[Editor: This poem by Joseph Furphy was published in The Poems of Joseph Furphy (1916).]
The Fly in the Ointment.
(“Bulletin,” March, 1900.)
When the great Creator fashion’d us, and saw that we were good,
He commission’d us to dominate the planet as it stood.
But His ordinance meets denial still, and peace remains unknown,
For the Boer is always with us, calling certain lands his own.
Yet the Lord has given us grace to scent a Good Thing from afar —
Are we not our brother’s keeper? Most assuredly we are!
So we seek to bear his burden, and benignly take him in,
Though he fight like forty devils in his ignorance and sin.
Once the Boers of Athens met us on the veldt of Marathon,
Where they fired upon our ambulance, and consequently won.
And the Maccabean Dutchmen, by their sniping tactics mean,
Smote our absent-minded beggars round Jerusalemfontein.
The commandos of Arminius denied us land or loot;
Not to speak of that old Dopper, Oom Bruce of Bannockspruit.
At Sempachstrom, at Gransonkop, we met the laager’s Swiss,
And they mowed us by the acre, through their white flag artifice.
O the countless tons of swaddies, O the money worth of tools,
We have spent to prove our doctrine — that the Big Battalion rules!
Yet the stolid Boer confronts us still, in dirt and Scripture strong,
While our dividends evaporate — How long? O Lord! how long?

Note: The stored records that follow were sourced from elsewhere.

(* ===== verification/_CoqProject ===== *)
-Q . S2P
Prelude.v
JsString.v
Crypto.v
Store.v
ObjectId.v
UserModel.v
TaskModel.v
Joi.v
Db.v
AuthMiddleware.v
AuthRoutes.v
TaskRoutes.v
Server.v
Sessions.v
Interleaving.v
Readme.v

Let us beg the workman’s shilling, let us smell our hats in prayer,
For the swift and lasting triumph of the multi-millionaire.
Let us reap the fields we sowed not, gather where we have not strawed
Since your wily operator is the noblest work of God.
Bravely sings the long-hair’d Alfred, “Forward, forward let us range,
Let the great world spin for ever down the ringing grooves of “Change,”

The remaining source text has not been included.